== INPUT DATA ==
(** A record is left unchanged by the normalizer exactly when its
    [parameters] is an object that has every derived inference key, its
    [settings] is an object that has every derived load key, and its
    [metadata] is neither absent nor [null]. *)
Theorem transformModel_unchanged_iff
    (extractInferenceParams extractModelLoadParams
       : gmap string JValue → gmap string JValue)
    (model : gmap string JValue) :
  transformModel extractInferenceParams extractModelLoadParams model = model
  ↔ (∃ ps, model !! "parameters" = Some (JObj ps) ∧
           dom (extractInferenceParams model) ⊆ dom ps) ∧
    (∃ ss, model !! "settings" = Some (JObj ss) ∧
           dom (extractModelLoadParams model) ⊆ dom ss) ∧
    (∃ md, model !! "metadata" = Some md ∧ nullish md = false).
Proof.
  split.
  - intros Hfix.
    assert (model !! "parameters"
            = Some (merged (extractInferenceParams model)
                      (get "parameters" model))) as Hps.
    { rewrite <- Hfix at 1. apply transformModel_parameters. }
    assert (model !! "settings"
            = Some (merged (extractModelLoadParams model)
                      (get "settings" model))) as Hss.
    { rewrite <- Hfix at 1. rewrite transformModel_settings.
      by rewrite (insert_id _ _ _ Hps). }
    split; [|split].
    + pose proof (get_lookup _ _ _ Hps) as Hget.
      symmetry in Hget. apply merged_fixed_iff in Hget as (ps & Hobj & Hdom).
      exists ps. split; [|done]. by rewrite <- Hobj, (get_lookup _ _ _ Hps).
    + pose proof (get_lookup _ _ _ Hss) as Hget.
      symmetry in Hget. apply merged_fixed_iff in Hget as (ss & Hobj & Hdom).
      exists ss. split; [|done]. by rewrite <- Hobj, (get_lookup _ _ _ Hss).
    + eexists. split.
      * rewrite <- Hfix at 1. apply transformModel_metadata_lookup.
      * by destruct (nullish (get "metadata" model)) eqn:Hmd.
  - intros ((ps & Hps & Hdp) & (ss & Hss & Hds) & (md & Hmd & Hnn)).
    eapply transformModel_fixed;
      [exact Hps| |exact Hss| |exact Hmd|exact Hnn];
      apply merged_fixed_iff; eauto.
Qed.

(** [sampleModel] is changed by a first pass and not by a second. *)
Lemma transformModel_unchanged_iff_sample :
  transformModel (pick sampleInferenceKeys) (pick sampleLoadKeys) sampleModel
  ≠ sampleModel ∧
  transformModel (pick sampleInferenceKeys) (pick sampleLoadKeys)
    (transformModel (pick sampleInferenceKeys) (pick sampleLoadKeys) sampleModel)
  = transformModel (pick sampleInferenceKeys) (pick sampleLoadKeys) sampleModel.
Proof.
  split.
  - intros Hfix%transformModel_unchanged_iff.
    destruct Hfix as (_ & (ss & Hss & _) & _). vm_compute in Hss. discriminate.
  - apply transformModel_unchanged_iff. split; [|split].
    + eexists. split; [vm_compute; reflexivity|].
      by apply (bool_decide_unpack _); vm_compute.
    + eexists. split; [vm_compute; reflexivity|].
      by apply (bool_decide_unpack _); vm_compute.
    + eexists. split; vm_compute; reflexivity.
Defined.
===
PROBLEM STATEMENT: Every line above that holds "pose" should be copied out.

TASK RESPONSE:
    + pose proof (get_lookup _ _ _ Hps) as Hget.
    + pose proof (get_lookup _ _ _ Hss) as Hget.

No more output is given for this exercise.